(** ** Identifiers *)
(** Encryption and the schema agree on what an identifier is; encryption
    only bounds its length. *)
Theorem identifiers_agree id :
  Crypto.validate_identifier id = Ok tt ↔ (∃ p, path_parse id = Ok p) ∧ slen id ≤ 4096.
Proof.
  unfold Crypto.validate_identifier, path_parse. rewrite guard_ok. setoid_rewrite path_new_ok.
  assert (∀ c, validate_component c = Ok tt ↔
    negb (bool_decide (c = "")) && all_bytes Crypto.is_identifier_byte c = true) as Hc.
  { intros c. unfold validate_component. by rewrite guard_ok. }
  assert (∀ n, validate_namespace n = Ok tt ↔
    bool_decide (n = "services") || (starts_with "user-" n && ends_with "-services" n) = true) as Hn.
  { intros n. unfold validate_namespace. by rewrite guard_ok. }
  rewrite !andb_true_iff, Z.leb_le, Z.leb_le, forallb_Forall.
  assert (default "" (split "." id !! 1%nat) = nth 1 (split "." id) "") as ->.
  { destruct (split "." id) as [|? [|? ?]]; done. }
  rewrite <- Hn. unfold MAX_IDENTIFIER_SIZE. split.
  - intros [[[Hlen H4] Hns] Hall]. split; [|done]. exists (split "." id). split; [done|]. split; [done|].
    split; [|done]. eapply Forall_impl; [exact Hall|]. intros c. apply Hc.
  - intros [(p & -> & H4 & Hall & Hns) Hlen]. repeat (split; [done|]).
    eapply Forall_impl; [exact Hall|]. intros c. apply Hc.
Qed.

Lemma identifier_ascii id : Crypto.validate_identifier id = Ok tt → Forall (λ b, 0 ≤ b < 128) (bytes id).
Proof.
  intros [(p & Hp) _]%identifiers_agree. unfold path_parse in Hp. apply path_new_ok in Hp as (-> & _ & Hc & _).
  rewrite <- (join_split "." id). change (String "." "") with ".".
  induction Hc as [|c l Hc _ IH]; [constructor|].
  assert (Forall (λ b, 0 ≤ b < 128) (bytes c)) as Hb.
  { unfold validate_component in Hc. apply guard_ok, andb_true_iff in Hc as [_ Hc].
    apply all_bytes_forall in Hc. eapply Forall_impl; [exact Hc|]. intros b Hb.
    unfold is_component_byte, is_ascii_alphanumeric, is_ascii_digit, is_ascii_uppercase, is_ascii_lowercase, in_range in Hb.
    bool_prop. lia. }
  destruct l as [|c' l]; [done|]. change (join "." (c :: c' :: l)) with (c +:+ "." +:+ join "." (c' :: l)).
  rewrite !bytes_app. apply Forall_app. split; [done|]. constructor; [by vm_compute|done].
Qed.

Lemma identifier_length id : Crypto.validate_identifier id = Ok tt → 0 ≤ slen id ≤ 4096.
Proof. intros [_ H]%identifiers_agree. pose proof (slen_nonneg id). lia. Qed.

(** ** The plaintext *)
Lemma zlen_bytes s : zlen (bytes s) = slen s.
Proof. unfold zlen, slen. by rewrite length_bytes. Qed.

(** Everything up to the identifier, and what follows it. *)
Definition inner_head (n : Z) : list Z := INNER_TAG ++ [INNER_VERSION] ++ be_bytes 2 n.

Lemma encode_inner_head id v secret :
  0 ≤ slen id ≤ 4096 → encode_inner id v secret = inner_head (slen id) ++ bytes id ++ v ++ secret.
Proof. intros H. unfold encode_inner, inner_head. by rewrite Z.mod_small, <- !app_assoc by lia. Qed.

Lemma inner_head_reads n rest :
  0 ≤ n < 65536 →
  let inner := inner_head n ++ rest in
  zlen inner = 11 + zlen rest ∧ take 8 inner = INNER_TAG ∧ nth 8 inner 0 = INNER_VERSION
  ∧ be_value [nth 9 inner 0; nth 10 inner 0] = n ∧ drop 11 inner = rest
  ∧ ∀ m, 0 ≤ m → drop (Z.to_nat (11 + m)) inner = drop (Z.to_nat m) rest.
Proof.
  intros H inner. subst inner. unfold inner_head.
  destruct (be_bytes 2 n) as [|a [|b [|? ?]]] eqn:E;
    pose proof (length_be_bytes 2 n) as Hl; rewrite E in Hl; try done.
  assert (be_value [a; b] = n) as Hv by (rewrite <- E; by apply be_value_bytes_id).
  split; [unfold zlen; rewrite !length_app; cbn [length]; change (length INNER_TAG) with 8%nat; lia|].
  split; [done|]. split; [done|]. split; [exact Hv|]. split; [done|]. intros m Hm.
  rewrite Z2Nat.inj_add by lia. change (Z.to_nat 11) with 11%nat. by rewrite <- drop_drop.
Qed.

(** A plaintext that is long enough and starts as one must. *)
Lemma inner_shape inner :
  forallb is_byte inner = true → 27 ≤ zlen inner → take 8 inner = INNER_TAG → nth 8 inner 0 = INNER_VERSION →
  ∃ n body, 0 ≤ n < 65536 ∧ inner = inner_head n ++ body ∧ forallb is_byte body = true.
Proof.
  intros Hb Hlen Ht Hv.
  destruct inner as [|x0 [|x1 [|x2 [|x3 [|x4 [|x5 [|x6 [|x7 [|x8 [|x9 [|x10 body]]]]]]]]]]];
    try (unfold zlen in Hlen; cbn in Hlen; lia).
  cbn [take] in Ht. cbn [nth] in Hv. injection Ht as -> -> -> -> -> -> -> ->. subst x8.
  cbn [forallb] in Hb. rewrite !andb_true_iff in Hb.
  destruct Hb as (_ & _ & _ & _ & _ & _ & _ & _ & _ & Ha & Hc & Hb).
  assert (forallb is_byte [x9; x10] = true) as Hab by (cbn; by rewrite Ha, Hc).
  exists (be_value [x9; x10]), body. split; [by apply (be_value_range [x9; x10])|]. split; [|done].
  unfold inner_head. change 2%nat with (length [x9; x10]). by rewrite be_bytes_value.
Qed.

(** Opening a record under an identifier and a version gives a secret exactly
    when the plaintext is that secret's, written under that identifier and
    that version: nothing made for another secret or another version opens. *)
Theorem decode_inner_exact id v inner secret :
  forallb is_byte inner = true →
  decode_inner id v inner = Ok secret ↔
    Crypto.validate_identifier id = Ok tt ∧ zlen v = 16 ∧ zlen secret ≤ MAX_SECRET_SIZE
    ∧ inner = encode_inner id v secret.
Proof.
  intros Hb. split.
  - unfold decode_inner, INNER_FIXED_SIZE, VERSION_ID_SIZE. change (zlen INNER_TAG) with 8.
    intros H. apply guard_bind_ok in H as [H1 H]. apply guard_bind_ok in H as [H2 H]. bool_prop.
    destruct H1 as [H1 Htag]. destruct (inner_shape inner Hb) as (n & body & Hn & -> & Hbb); [lia|done|done|].
    destruct (inner_head_reads n body Hn) as (R1 & _ & _ & R4 & R5 & R6).
    rewrite R1, R4, R5, <- !Z.add_assoc, !R6 in H by lia.
    apply guard_bind_ok in H as [H3 H]. apply bind_ok in H as (auth & Ha & H).
    apply then_ok in H as [Hid H]. apply guard_bind_ok in H as [H4 H]. apply guard_bind_ok in H as [H5 [= <-]].
    bool_prop. destruct H4 as [-> <-]. destruct H3 as [H3 H3'].
    assert (Crypto.validate_identifier id = Ok tt) as Hid'.
    { destruct (Crypto.validate_identifier id) as [[]|]; [done|discriminate Hid]. }
    assert (bytes id = take (Z.to_nat n) body) as Hbytes.
    { destruct (from_utf8 _) as [s|] eqn:Es; cbn in Ha; [|discriminate Ha]. injection Ha as ->.
      apply from_utf8_bytes in Es; [done|]. rewrite <- (take_drop (Z.to_nat n) body), forallb_app in Hbb.
      by apply andb_true_iff in Hbb as [Hbb _]. }
    assert (slen id = n) as Hsl.
    { rewrite <- zlen_bytes, Hbytes. unfold zlen in *. rewrite length_take. lia. }
    rewrite encode_inner_head by (by apply identifier_length). rewrite Hsl, Hbytes.
    rewrite Z2Nat.inj_add, <- drop_drop in H5 |- * by lia. change (Z.to_nat 16) with 16%nat in *.
    split; [done|]. split; [|split; [done|]].
    + unfold zlen in *. rewrite length_take, length_drop. lia.
    + by rewrite take_drop, take_drop.
  - intros (Hid & Hv & Hs & ->). pose proof (identifier_length _ Hid) as Hl.
    rewrite encode_inner_head by done.
    destruct (inner_head_reads (slen id) (bytes id ++ v ++ secret)) as (R1 & R2 & R3 & R4 & R5 & R6); [lia|].
    unfold decode_inner, INNER_FIXED_SIZE, VERSION_ID_SIZE. change (zlen INNER_TAG) with 8.
    rewrite R1, R2, R3, R4, R5, <- !Z.add_assoc, !R6 by lia.
    rewrite !zlen_app, zlen_bytes, Hv.
    assert (Z.to_nat (slen id) = length (bytes id)) as Hlen by (rewrite length_bytes; unfold slen; lia).
    rewrite Z2Nat.inj_add, <- drop_drop, Hlen, take_app_length, drop_app_length by lia.
    assert (16%nat = length v) as Hlv by (unfold zlen in Hv; lia). change (Z.to_nat 16) with 16%nat.
    rewrite Hlv, take_app_length, drop_app_length.
    rewrite from_utf8_ascii by (by apply identifier_ascii).
    pose proof (zlen_nonneg secret). unfold MAX_IDENTIFIER_SIZE.
    rewrite !bool_decide_true by done.
    assert (∀ a b : Z, b ≤ a → (a <? b) = false) as Hlt by (intros a b; apply Z.ltb_ge).
    rewrite !Hlt by lia. cbn [negb orb guard_err ok_or mbind result_bind].
    change (INNER_VERSION =? INNER_VERSION) with true. cbn [guard_err mbind result_bind].
    rewrite Hid. cbn [map_err mbind result_bind]. rewrite bool_decide_true by done.
    cbn [negb orb guard_err mbind result_bind]. by rewrite (proj2 (Z.leb_le _ _) Hs).
Qed.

#####

◆ **DESCRIPTION OF THE TASK**
Where a line of the records contains the word "mbind", copy that line.

◆ **RESULT FOR THIS TASK**
    rewrite !Hlt by lia. cbn [negb orb guard_err ok_or mbind result_bind].
    change (INNER_VERSION =? INNER_VERSION) with true. cbn [guard_err mbind result_bind].
    rewrite Hid. cbn [map_err mbind result_bind]. rewrite bool_decide_true by done.
    cbn [negb orb guard_err mbind result_bind]. by rewrite (proj2 (Z.leb_le _ _) Hs).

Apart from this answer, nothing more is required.